The combination of the theories by Sander and Knight gives a plausible explanation for the experimental findings for the moderate IBPs that do not bind to ice basal planes. However, there is clear experimental evidence that hyperactive AFPs bind to basal planes and inhibit their growth, as discussed in Sect. 4.4. It was also shown that the TH of hyperactive AFPs was not diminished when there was no protein in solution (Celik et al. 2013), as opposed to type III AFP (Drori et al. 2015). The observation that the TH increases with longer exposure times of the ice to the proteins (Drori et al. 2014a), the insensitivity of the TH to the protein concentration in solution (Celik et al. 2013), as well as the long accumulation times of hyperactive AFPs (Drori et al. 2014a; Haleva et al. 2016), led to the conclusion that there is a direct connection between the surface protein concentration and the measured TH in the case of AFPs that bind the basal planes in addition to prism planes. It is interesting to note that while TH as a function of concentration of a variety of moderate AFPs can be well matched with the kinetic pinning model, there is not a good match for hyperactive AFPs (Chasnitsky and Braslavsky 2019; Kozuch et al. 2018). Estimation of the surface density of the proteins and the TH as a function of time is in agreement with the basic inverse relation between TH and molecules distance as in the Gibbs–Thomson equation. Still, TH measurements deviate from the TH calculated using this equation. Drori et al. measured a distance of a few nanometers between bound protein molecules on an ice surface (Drori et al. 2014b). The calculated TH for such surface concentration is much higher. This disagreement was noted before and was speculated to be related to the angle of contact between the proteins and the ice (Acker et al. 2001; Drori et al. 2014b; Higgins and Karlsson 2013; Karlsson et al. 2019; Mazur 1965). Another aspect in evaluating the relationship between molecule distance separation and TH is the arbitrary assumption that the proteins are evenly distributed on the ice surface. This assumption can be modified to a random distribution (Hansen-Goos et al. 2014).

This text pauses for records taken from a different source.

(* ===== verification/ModelSidecar.v ===== *)
(** * Model sidecars

    [validation/model_sidecar.cpp]: the reader of a JSON object whose values are
    all strings, and [validate_model_sidecar], which ties a model file to the
    digest its sidecar declares.  The reader is not the one of [FlatJson]: it
    accepts raw control characters and repeated keys, and only strings.

    Paths are strings; what the file system answers is a record. *)

From Stdlib Require Import Ascii String.
From stdpp Require Import gmap.
From S2P Require Import Prelude Sha256 FlatJson.
Import FlatJson.

Open Scope string_scope.
Open Scope list_scope.
Open Scope Z_scope.

Module ModelSidecar.

(** ** Reading the object *)

Definition is_hex_sha256 (value : string) : bool :=
  Nat.eqb (String.length value) 64 && all_chars is_lower_hex value.

(** [skip_ws] and the escapes are those of [FlatJson], character for character;
    the loop after the opening quote does not look for control characters. *)
Fixpoint parse_body (json parsed : list ascii) : option (list ascii * list ascii) :=
  match json with
  | [] => None
  | ch :: json =>
      if Ascii.eqb ch quote then Some (parsed, json)
      else if Ascii.eqb ch backslash then
        match json with
        | [] => None
        | escaped :: json =>
            match unescape escaped with
            | None => None
            | Some c => parse_body json (parsed ++ [c])
            end
        end
      else parse_body json (parsed ++ [ch])
  end.

Definition parse_json_string (json : list ascii) : option (string * list ascii) :=
  match skip_ws json with
  | [] => None
  | ch :: json =>
      if negb (Ascii.eqb ch quote) then None
      else match parse_body json [] with
           | None => None
           | Some (parsed, rest) => Some (string_of_list_ascii parsed, rest)
           end
  end.

Abbreviation Fields := (gmap string string).

(** The closing brace may be followed by white space only. *)
Definition close_object (fields : Fields) (rest : list ascii) : option Fields :=
  match skip_ws rest with
  | [] => Some fields
  | _ => None
  end.

(** The loop over the fields; the assignment to [fields] at [key] keeps the last value of
    a key.  Every round consumes a quote, so the length of the text is enough
    fuel ([parse_fields_fuel]). *)
Fixpoint parse_fields (fuel : nat) (json : list ascii) (fields : Fields) : option Fields :=
  match fuel, json with
  | O, _ | _, [] => None
  | S fuel, _ =>
      '(key, rest) ← parse_json_string json;
      match skip_ws rest with
      | [] => None
      | colon :: rest =>
      if negb (Ascii.eqb colon ":") then None
      else
      '(value, rest) ← parse_json_string rest;
      let fields := <[key := value]> fields in
      match skip_ws rest with
      | [] => None
      | ch :: rest =>
          if Ascii.eqb ch "}" then close_object fields rest
          else if negb (Ascii.eqb ch ",") then None
          else parse_fields fuel rest fields
      end end
  end.

Definition parse_flat_string_object (json : list ascii) : option Fields :=
  match skip_ws json with
  | [] => None
  | ch :: rest =>
      if negb (Ascii.eqb ch "{") then None
      else match skip_ws rest with
           | c :: rest' => if Ascii.eqb c "}" then close_object ∅ rest'
                           else parse_fields (List.length json) (c :: rest') ∅
           | [] => None
           end
  end.

(** ** Validation *)

Definition kDefaultMaxModelBytes : Z := Z.shiftl 1 40.
Definition kDefaultMaxSidecarBytes : Z := 64 * 1024.

Record Request := mkRequest {
  rq_model_path : string;
  rq_sidecar_path : string;
  rq_max_model_bytes : Z;
  rq_max_sidecar_bytes : Z;
}.

Record Result := mkResult {
  rs_skipped : bool;
  rs_valid : bool;
  rs_failure_reason : string;
  rs_normalized_model_path : string;
  rs_normalized_sidecar_path : string;
  rs_model_size_bytes : Z;
  rs_sidecar_size_bytes : Z;
  rs_model_sha256 : string;
}.

Definition default_result : Result := mkResult true true "" "" "" 0 0 "".

(** The answers of the file system to one call: what [absolute] gives for a
    path ([None] where it fails), [is_regular_file] and [file_size] of the two
    files, the second [file_size] that [read_file] asks for, the content
    ([None] where the file does not open) and the digest of the model through
    [sha256_trusted_regular_file_bounded] with its directory as root. *)
Record Answers := mkAnswers {
  an_absolute : string -> option string;
  an_lexically_normal : string -> string;
  an_model_regular : bool;
  an_model_size : option Z;
  an_sidecar_regular : bool;
  an_sidecar_size : option Z;
  an_sidecar_size_at_read : option Z;
  an_sidecar_content : option (list ascii);
  an_model_digest : Z -> Sha256.HashResult;
}.

Definition normalize_path (a : Answers) (path : string) : string :=
  match an_absolute a path with
  | None => an_lexically_normal a path
  | Some absolute => an_lexically_normal a absolute
  end.

Definition read_file (a : Answers) (max_bytes : Z) : string + list ascii :=
  match an_sidecar_size_at_read a with
  | None => inl "sidecar_size_unavailable"
  | Some size =>
      if max_bytes <? size then inl "sidecar_size_exceeds_limit"
      else match an_sidecar_content a with
           | None => inl "sidecar_open_failed"
           | Some content => inr content
           end
  end.

(** [file_size] returns [static_cast<uintmax_t>(-1)] where it fails, and the
    result keeps that value. *)
Definition recorded_size (size : option Z) : Z := default u64_max size.

(** The checks of the model file. *)
Definition check_model (r : Request) (a : Answers) : string + unit :=
  if str_empty (rq_model_path r) then inr tt
  else
    _ ← refuse_if (negb (an_model_regular a)) "model_file_missing";
    match an_model_size a with
    | None => inl "model_size_unavailable"
    | Some size => refuse_if (rq_max_model_bytes r <? size) "model_size_exceeds_limit"
    end.

(** The checks of the sidecar file up to its content. *)
Definition sidecar_present (r : Request) (a : Answers) : string + unit :=
  _ ← refuse_if (str_empty (rq_sidecar_path r)) "sidecar_path_missing";
  refuse_if (negb (an_sidecar_regular a)) "sidecar_file_missing".

Definition allowed_keys : list string := ["schema_version"; "model_sha256"; "notes"].

Definition unknown_field (fields : Fields) : bool :=
  negb (forallb (fun field => existsb (String.eqb field.1) allowed_keys) (map_to_list fields)).

(** From the content to the digest the sidecar declares. *)
Definition declared_digest (content : list ascii) : string + string :=
  match parse_flat_string_object content with
  | None => inl "sidecar_json_malformed"
  | Some fields =>
      _ ← refuse_if (unknown_field fields) "sidecar_unknown_field";
      _ ← refuse_if (negb (bool_decide (fields !! "schema_version" = Some "0.1"))) "sidecar_schema_version_invalid";
      match fields !! "model_sha256" with
      | None => inl "sidecar_model_sha256_invalid"
      | Some hash => if is_hex_sha256 hash then inr hash else inl "sidecar_model_sha256_invalid"
      end
  end.

Definition check_digest (r : Request) (a : Answers) (hash : string) : string + string :=
  match an_model_digest a (rq_max_model_bytes r) with
  | Sha256.HashFailed _ => inl "model_sha256_unavailable"
  | Sha256.Digest actual => if negb (actual =s hash) then inl "sidecar_model_sha256_mismatch" else inr actual
  end.

Definition set_failure (result : Result) (reason : string) : Result :=
  mkResult (rs_skipped result) false reason (rs_normalized_model_path result) (rs_normalized_sidecar_path result)
    (rs_model_size_bytes result) (rs_sidecar_size_bytes result) (rs_model_sha256 result).

Definition set_model_size (result : Result) (size : Z) : Result :=
  mkResult (rs_skipped result) (rs_valid result) (rs_failure_reason result) (rs_normalized_model_path result)
    (rs_normalized_sidecar_path result) size (rs_sidecar_size_bytes result) (rs_model_sha256 result).

Definition set_sidecar_size (result : Result) (size : Z) : Result :=
  mkResult (rs_skipped result) (rs_valid result) (rs_failure_reason result) (rs_normalized_model_path result)
    (rs_normalized_sidecar_path result) (rs_model_size_bytes result) size (rs_model_sha256 result).

Definition set_model_sha256 (result : Result) (digest : string) : Result :=
  mkResult (rs_skipped result) (rs_valid result) (rs_failure_reason result) (rs_normalized_model_path result)
    (rs_normalized_sidecar_path result) (rs_model_size_bytes result) (rs_sidecar_size_bytes result) digest.

Definition path_or_empty (a : Answers) (path : string) : string :=
  if str_empty path then "" else normalize_path a path.

Definition validate_model_sidecar (r : Request) (a : Answers) : Result :=
  if str_empty (rq_model_path r) && str_empty (rq_sidecar_path r) then default_result
  else
  let result := mkResult false true "" (path_or_empty a (rq_model_path r)) (path_or_empty a (rq_sidecar_path r)) 0 0 "" in
  let result := if str_empty (rq_model_path r) || negb (an_model_regular a) then result
                else set_model_size result (recorded_size (an_model_size a)) in
  match check_model r a with
  | inl reason => set_failure result reason
  | inr _ =>
  match sidecar_present r a with
  | inl reason => set_failure result reason
  | inr _ =>
  let result := set_sidecar_size result (recorded_size (an_sidecar_size a)) in
  match an_sidecar_size a with
  | None => set_failure result "sidecar_size_unavailable"
  | Some _ =>
  match read_file a (rq_max_sidecar_bytes r) with
  | inl reason => set_failure result reason
  | inr content =>
  match hash ← declared_digest content; check_digest r a hash with
  | inl reason => set_failure result reason
  | inr digest => set_model_sha256 result digest
  end end end end end.

(** ** The loop terminates with its fuel *)

Lemma skip_ws_length json : (List.length (skip_ws json) <= List.length json)%nat.
Proof.
  unfold skip_ws, skip_space. pose proof (f_equal (@List.length ascii) (span_app is_space json)) as H.
  rewrite length_app in H. lia.
Qed.

Lemma parse_body_length json parsed text rest :
  parse_body json parsed = Some (text, rest) -> (List.length rest < List.length json)%nat.
Proof.
  remember (List.length json) as n eqn:E. revert json parsed E.
  induction n as [n IH] using lt_wf_ind; intros [|c json] parsed E; cbn [parse_body]; [done|]. cbn [List.length] in E.
  destruct (Ascii.eqb c quote); [intros [= _ <-]; lia|]. destruct (Ascii.eqb c backslash).
  - destruct json as [|e json]; [done|]. destruct (unescape e); [|done]. cbn [List.length] in E.
    intros H%(IH (List.length json) ltac:(lia) _ _ eq_refl). lia.
  - intros H%(IH (List.length json) ltac:(lia) _ _ eq_refl). lia.
Qed.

While the advance in the understanding of the activity of IBPs is significant, many aspects remain to be explained. For example, what is the microscopic arrangement of IBPs on a particular ice plane? Why do hyperactive AFPs continue to accumulate on the ice surface for such a long time? What determines the recrystallization inhibition limits? What is the correlation between ice recrystallization inhibition and TH? To answer these and further questions, additional experimental approaches with higher resolution should be implemented, along with elaborate simulations of ice, water, and IBPs.

13 Conclusions

IBPs from many biological kingdoms have been characterized. New IBPs with novel structures await discovery, and the range of their specific activities and natural functions may yet increase. Clearly, we have not yet plumbed the complexity of this protein class. Many theories regarding the ice-binding mechanism of various types of IBPs have been advanced and ruled out by experiments. In this chapter, we discussed the advances in the understanding of IBP structures and their mechanism of ice recognition, both for specific IBP types and more generally for all IBPs. The most plausible mechanism that explains the way IBPs interact with ice is the “anchored clathrate water” model. Despite the dramatic differences between IBP types, this theory can apply to all IBPs. Nevertheless, the way each IBP holds water molecules on its ice-binding face, and the number of water molecules in the clathrate can be type specific.